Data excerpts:
────
(** Where the directories exist already, [mkdirs] changes nothing. *)
Lemma mkdirs_id rest : forall t pre,
  (forall i, (0 < i <= length rest)%nat ->
     t !! (pre ++ take i rest) = Some Mem.Directory) ->
  Mem.mkdirs t pre rest = Ok t.
Proof.
  induction rest as [| e rest IH]; intros t pre Hd; [reflexivity |]. cbn.
  assert (He : t !! (pre ++ [e]) = Some Mem.Directory).
  { apply (Hd 1%nat). cbn. lia. }
  rewrite He, insert_id by exact He. apply IH.
  intros i Hi. rewrite <- app_assoc. apply (Hd (S i)). cbn. lia.
Qed.

Lemma removelast_take {A} (l : list A) : removelast l = take (length l - 1) l.
Proof.
  induction l as [| x l IH]; [reflexivity |].
  destruct l as [| y l]; [reflexivity |].
  change (removelast (x :: y :: l)) with (x :: removelast (y :: l)).
  rewrite IH. cbn. now rewrite Nat.sub_0_r.
Qed.

Lemma mem_Create_tree path k (w w1 : Mem.world) (f : Mem.handle) :
  Mem.resolve path = Ok k ->
  Mem.Create path w = (w1, Ok f) ->
  k <> [] /\
  f = {| Mem.hkey := k; Mem.hoff := 0; Mem.happend := false |} /\
  Mem.root w1 = Mem.root w /\
  exists t, Mem.mkdirs (Mem.tree w) [] (removelast k) = Ok t /\
            Mem.tree w1 = <[k := Mem.RegularFile []]> t.
Proof.
  intros Hr. unfold Mem.Create. rewrite Hr.
  destruct (Mem.mkdirs _ _ _) as [t |]; [| discriminate].
  intros H.
  assert (Hk : k <> []).
  { intros ->. cbn in H. discriminate. }
  rewrite lookup_node_ne in H by assumption.
  destruct (t !! k) as [[c |] |]; try discriminate;
    injection H as <- <-; cbn; eauto 6.
Qed.

Lemma mem_copy_tree k data (w w1 : Mem.world) n :
  k <> [] ->
  Mem.tree w !! k = Some (Mem.RegularFile []) ->
  io_Copy {| Mem.hkey := k; Mem.hoff := 0; Mem.happend := false |} data w = (w1, Ok n) ->
  n = Z.of_nat (length (rbytes data)) /\
  Mem.root w1 = Mem.root w /\
  Mem.tree w1 = <[k := Mem.RegularFile (rbytes data)]> (Mem.tree w).
Proof.
  intros Hk Hl H.
  unfold io_Copy in H. apply bind_Ok_inv in H as (m & w2 & Hw & H).
  destruct (rerr data); [discriminate |]. injection H as <- <-.
  destruct (rbytes data) as [| b bs] eqn:Hb.
  - injection Hw as <- <-. now rewrite insert_id.
  - cbn in Hw. unfold Mem.Write in Hw. cbn [Mem.hkey Mem.happend Mem.hoff] in Hw.
    rewrite lookup_node_ne, Hl in Hw by assumption.
    injection Hw as <- <-. cbn [Mem.set_tree Mem.root Mem.tree].
    unfold Mem.write_at. cbn [Z.to_nat take replicate length Nat.sub app Nat.add].
    rewrite drop_nil, app_nil_r. auto.
Qed.

Lemma mem_Remove_file path k c (w w1 : Mem.world) :
  Mem.resolve path = Ok k ->
  Mem.lookup_node (Mem.tree w) k = Some (Mem.RegularFile c) ->
  Mem.Remove path w = (w1, Ok tt) ->
  Mem.root w1 = Mem.root w /\ Mem.index w1 = Mem.index w /\
  Mem.log w1 = Mem.log w /\ Mem.tree w1 = delete k (Mem.tree w).
Proof.
  intros Hr Hl. pose proof (lookup_node_file_ne _ _ _ Hl) as Hk.
  rewrite lookup_node_ne in Hl by assumption.
  unfold Mem.Remove. rewrite Hr.
  destruct k as [| x k]; [done |]. rewrite Hl.
  now intros [= <-].
Qed.

Lemma mem_Stat_file_inv path k (w : Mem.world) f :
  Mem.resolve path = Ok k ->
  Mem.Stat path w = Ok f -> os.IsDir f = false ->
  exists c, Mem.lookup_node (Mem.tree w) k = Some (Mem.RegularFile c).
Proof.
  intros Hr. unfold Mem.Stat. rewrite Hr.
  destruct (Mem.lookup_node _ _) as [[c |] |]; [eauto | |];
    intros [= <-]; discriminate.
Qed.

Lemma MakeDir_Ok_inv {B : Backend} (d : GitDriver) path w w' :
  Driver.MakeDir d path w = (w', Ok tt) ->
  exists r tree w1 w2,
    PlainOpen (RootPath d) w = Ok r /\
    Repository_Worktree r w = Ok tree /\
    Filesystem_MkdirAll tree path os.ModePerm w = (w1, Ok tt) /\
    Driver.add path r w1 = (w2, Ok tt) /\
    Driver.commit r w2 = (w', Ok tt).
Proof.
  unfold Driver.MakeDir. intros H. run_inv.
  repeat match goal with u : unit |- _ => destruct u end.
  repeat eexists; eassumption.
Qed.

Lemma DeleteFile_Ok_inv {B : Backend} (d : GitDriver) path w w' :
  Driver.DeleteFile d path w = (w', Ok tt) ->
  exists r tree f w1 w2,
    PlainOpen (RootPath d) w = Ok r /\
    Repository_Worktree r w = Ok tree /\
    Filesystem_Lstat tree path w = Ok f /\ os.IsDir f = false /\
    Filesystem_Remove tree path w = (w1, Ok tt) /\
    Driver.add path r w1 = (w2, Ok tt) /\
    Driver.commit r w2 = (w', Ok tt).
Proof.
  unfold Driver.DeleteFile. intros H. run_inv.
  match goal with H : (if os.IsDir ?f then _ else _) _ = _ |- _ =>
    destruct (os.IsDir f) eqn:Hd; [discriminate |] end.
  run_inv.
  repeat match goal with u : unit |- _ => destruct u end.
  repeat eexists; eassumption.
Qed.

(** The work tree a successful upload leaves when it goes through the
    create branch: what was at the path is gone, the missing parents are
    made, and the file holds the bytes of the stream. *)
Lemma mem_PutFile_create (d : GitDriver) path k data appendData
    (w w' : Mem.world) n :
  Mem.resolve path = Ok k ->
  appendData = false \/ Mem.lookup_node (Mem.tree w) k = None ->
  Driver.PutFile d path data appendData w = (w', Ok n) ->
  k <> [] /\
  n = Z.of_nat (length (rbytes data)) /\
  Mem.PlainOpen (RootPath d) w' = Ok tt /\
  exists t, Mem.mkdirs (delete k (Mem.tree w)) [] (removelast k) = Ok t /\
            Mem.tree w' = <[k := Mem.RegularFile (rbytes data)]> t.
Proof.
  intros Hr Hcase H.
  apply (PutFile_Ok_inv (B := MemBackend)) in H as ([] & [] & Ho & _ & [H | H]).
  { destruct H as (f0 & f & moved & pos & w1 & w2 & -> & Hs & Hd & _).
    destruct Hcase as [[=] | Hl].
    cbn in Hs. unfold Mem.Stat in Hs. rewrite Hr, Hl in Hs. discriminate. }
  destruct H as (w0 & f & w1 & w2 & w3 & Hfirst & Hc & Hcopy & Hadd & Hcommit).
  assert (H0 : Mem.root w0 = Mem.root w /\ Mem.tree w0 = delete k (Mem.tree w)).
  { destruct Hfirst as [(e0 & Hs & _ & ->) | (f0 & _ & Hs & Hd & Hrm)].
    - split; [reflexivity |]. cbn in Hs. unfold Mem.Stat in Hs. rewrite Hr in Hs.
      destruct (Mem.lookup_node (Mem.tree w) k) as [n0 |] eqn:Hl; [discriminate |].
      rewrite lookup_node_ne in Hl by now apply (lookup_node_None_ne (Mem.tree w)).
      now rewrite delete_id.
    - cbn in Hs, Hrm.
      destruct (mem_Stat_file_inv _ _ _ _ Hr Hs Hd) as [c Hl].
      now apply (mem_Remove_file _ _ _ _ _ Hr Hl) in Hrm as (? & _ & _ & ?). }
  destruct H0 as [Hroot0 Htree0].
  cbn in Hc. apply (mem_Create_tree _ k) in Hc as (Hk & -> & Hroot1 & t & Hm & Htree1);
    [| exact Hr].
  apply mem_copy_tree in Hcopy as (-> & Hroot2 & Htree2);
    [| exact Hk | rewrite Htree1; apply lookup_insert_eq].
  apply mem_add in Hadd as (_ & _ & _ & _ & Hroot3 & Htree3 & _).
  apply mem_commit in Hcommit as (Hroot4 & Htree4 & _).
  split; [exact Hk |]. split; [reflexivity |]. split.
  { apply (mem_PlainOpen_root _ w _ tt); [congruence | exact Ho]. }
  exists t. split; [now rewrite <- Htree0 |].
  rewrite Htree4, Htree3, Htree2, Htree1. apply insert_insert_eq.
Qed.

Lemma mem_ChangeDir (d : GitDriver) path k n (w : Mem.world) :
  Mem.PlainOpen (RootPath d) w = Ok tt ->
  Mem.resolve path = Ok k ->
  Mem.lookup_node (Mem.tree w) k = Some n ->
  Driver.ChangeDir d path w
  = (w, match n with
        | Mem.Directory => Ok tt
        | Mem.RegularFile _ => Err (errors.New "Not a directory")
        end).
Proof.
  intros Ho Hr Hl. unfold Driver.ChangeDir, bind, query. cbn.
  unfold Mem.Stat. rewrite Ho, Hr, Hl. now destruct n.
Qed.

(** ** Uploads that replace *)

(** X9. On the reference backend: after a successful [PutFile] without
    [append], whatever was at the path before, the file holds the bytes
    of the stream and nothing else: the call returns their number,
    [GetFile] reports that size and the file reads as the stream, and
    [ChangeDir] to the path fails with [Not a directory]. *)
Theorem put_replaces (d : GitDriver) (w : Mem.world) (path : string)
    (k : list string) (data : Reader) (w' : Mem.world) (n : Z) :
  Mem.resolve path = Ok k ->
  Driver.PutFile d path data false w = (w', Ok n) ->
  n = Z.of_nat (length (rbytes data)) /\
  (exists f : Mem.handle,
     Driver.GetFile d path 0 w' = (w', Ok (Z.of_nat (length (rbytes data)), f)) /\
     Mem.ReadAll f w' = Ok (rbytes data)) /\
  Driver.ChangeDir d path w' = (w', Err (errors.New "Not a directory")).
Proof.
  intros Hr H.
  apply (mem_PutFile_create d path k) in H as (Hk & -> & Ho & t & _ & Htree);
    [| exact Hr | now left].
  assert (Hl : Mem.lookup_node (Mem.tree w') k = Some (Mem.RegularFile (rbytes data))).
  { rewrite lookup_node_ne, Htree by assumption. apply lookup_insert_eq. }
  split; [reflexivity |]. split.
  - eexists. apply (mem_GetFile d path k _ w' Ho Hr Hl).
  - apply (mem_ChangeDir d path k _ w' Ho Hr Hl).
Qed.

Lemma put_replaces_witness :
  1 = Z.of_nat (length (rbytes (Mem.reader "x"))) /\
  (exists f : Mem.handle,
     Driver.GetFile Mem.driver "/a/f.txt" 0
       (after (Driver.PutFile Mem.driver "/a/f.txt" (Mem.reader "x") false) sample_file)
     = (after (Driver.PutFile Mem.driver "/a/f.txt" (Mem.reader "x") false) sample_file,
        Ok (Z.of_nat (length (rbytes (Mem.reader "x"))), f)) /\
     Mem.ReadAll f
       (after (Driver.PutFile Mem.driver "/a/f.txt" (Mem.reader "x") false) sample_file)
     = Ok (rbytes (Mem.reader "x"))) /\
  Driver.ChangeDir Mem.driver "/a/f.txt"
    (after (Driver.PutFile Mem.driver "/a/f.txt" (Mem.reader "x") false) sample_file)
  = (after (Driver.PutFile Mem.driver "/a/f.txt" (Mem.reader "x") false) sample_file,
     Err (errors.New "Not a directory")).
Proof.
  refine (put_replaces Mem.driver sample_file "/a/f.txt" ["a"; "f.txt"]
            (Mem.reader "x") _ 1 _ _);
    vm_compute; reflexivity.
Defined.

(** ** Making directories *)

(** X10. On the reference backend: after a successful [MakeDir] the path and
    every ancestor of it is a directory, every entry that existed is
    still there, and [ChangeDir] to the path succeeds. *)
Theorem MakeDir_then_ChangeDir (d : GitDriver) (w : Mem.world) (path : string)
    (k : list string) (w' : Mem.world) :
  Mem.resolve path = Ok k ->
  Driver.MakeDir d path w = (w', Ok tt) ->
  (forall i, Mem.lookup_node (Mem.tree w') (take i k) = Some Mem.Directory) /\
  (forall k' n, Mem.tree w !! k' = Some n -> Mem.tree w' !! k' = Some n) /\
  Driver.ChangeDir d path w' = (w', Ok tt).
Proof.
  intros Hr H.
  apply (MakeDir_Ok_inv (B := MemBackend)) in H
    as ([] & [] & w1 & w2 & Ho & _ & Hmk & Hadd & Hcommit).
  cbn in Hmk. unfold Mem.MkdirAll in Hmk. rewrite Hr in Hmk.
  destruct (Mem.mkdirs _ _ _) as [t |] eqn:Hm; [| discriminate].
  injection Hmk as <-.
  apply mem_add in Hadd as (_ & _ & _ & _ & Hroot2 & Htree2 & _).
  apply mem_commit in Hcommit as (Hroot3 & Htree3 & _).
  assert (Htree : Mem.tree w' = t) by (rewrite Htree3, Htree2; reflexivity).
  assert (Hopen : Mem.PlainOpen (RootPath d) w' = Ok tt).
  { apply (mem_PlainOpen_root _ w _ tt); [| exact Ho].
    rewrite Hroot3, Hroot2. reflexivity. }
  assert (Hdirs : forall i, Mem.lookup_node (Mem.tree w') (take i k) = Some Mem.Directory).
  { intros i. rewrite Htree.
    destruct (take i k) as [| x l] eqn:E; [reflexivity |].
    rewrite <- E. rewrite lookup_node_ne by (rewrite E; done).
    destruct (le_lt_dec i (length k)) as [Hle | Hgt].
    - apply (mkdirs_dirs _ _ [] _ i Hm). split; [| exact Hle].
      destruct i; [discriminate E | lia].
    - rewrite take_ge by lia.
      rewrite <- (take_ge k (length k)) by lia.
      apply (mkdirs_dirs _ _ [] _ (length k) Hm). split; [| lia].
      destruct k; [now rewrite take_nil in E | cbn; lia]. }
  split; [exact Hdirs |]. split.
  - intros k' n Hk'. rewrite Htree. exact (mkdirs_keeps _ _ _ _ _ _ Hm Hk').
  - specialize (Hdirs (length k)). rewrite take_ge in Hdirs by lia.
    apply (mem_ChangeDir d path k _ w' Hopen Hr Hdirs).
Qed.

Lemma MakeDir_then_ChangeDir_witness :
  (forall i, Mem.lookup_node
               (Mem.tree (after (Driver.MakeDir Mem.driver "/p/q/r") sample_file))
               (take i ["p"; "q"; "r"]) = Some Mem.Directory) /\
  (forall k' n, Mem.tree sample_file !! k' = Some n ->
     Mem.tree (after (Driver.MakeDir Mem.driver "/p/q/r") sample_file) !! k' = Some n) /\
  Driver.ChangeDir Mem.driver "/p/q/r"
    (after (Driver.MakeDir Mem.driver "/p/q/r") sample_file)
  = (after (Driver.MakeDir Mem.driver "/p/q/r") sample_file, Ok tt).
Proof.
  refine (MakeDir_then_ChangeDir Mem.driver sample_file "/p/q/r" ["p"; "q"; "r"] _ _ _);
    vm_compute; reflexivity.
Defined.

(** X11. On the reference backend: [MakeDir] on a directory that exists, with
    its ancestors, succeeds like any other: the work tree stays as it is,
    and one more commit is made all the same. *)
Theorem MakeDir_existing (d : GitDriver) (w : Mem.world) (path : string)
    (k : list string) (w' : Mem.world) :
  Mem.resolve path = Ok k ->
  (forall i, (0 < i <= length k)%nat -> Mem.tree w !! take i k = Some Mem.Directory) ->
  Driver.MakeDir d path w = (w', Ok tt) ->
  Mem.tree w' = Mem.tree w /\
  length (Mem.log w') = S (length (Mem.log w)).
Proof.
  intros Hr Hd H. split.
  - apply (MakeDir_Ok_inv (B := MemBackend)) in H
      as ([] & [] & w1 & w2 & Ho & _ & Hmk & Hadd & Hcommit).
    cbn in Hmk. unfold Mem.MkdirAll in Hmk. rewrite Hr in Hmk.
    rewrite (mkdirs_id k (Mem.tree w) [] Hd) in Hmk.
    injection Hmk as <-.
    apply mem_add in Hadd as (_ & _ & _ & _ & _ & Htree2 & _).
    apply mem_commit in Hcommit as (_ & Htree3 & _).
    rewrite Htree3, Htree2. reflexivity.
  - pose proof (one_commit_call (L := MemLaws) d (OpMakeDir path) w) as Hc.
    cbn [call] in Hc. rewrite H in Hc. exact Hc.
Qed.

Lemma MakeDir_existing_witness :
  Mem.tree (after (Driver.MakeDir Mem.driver "/a") sample_file) = Mem.tree sample_file /\
  length (Mem.log (after (Driver.MakeDir Mem.driver "/a") sample_file))
  = S (length (Mem.log sample_file)).
Proof.
  refine (MakeDir_existing Mem.driver sample_file "/a" ["a"] _ _ _ _).
  - reflexivity.
  - intros [| [| i]] Hi; cbn in Hi; try lia. vm_compute. reflexivity.
  - vm_compute. reflexivity.
Defined.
────
• WHAT THE EXERCISE ASKS: Count the lines of the data that hold the word "Hopen". Report the count and nothing more.

• RESULT OF THE EXERCISE: 2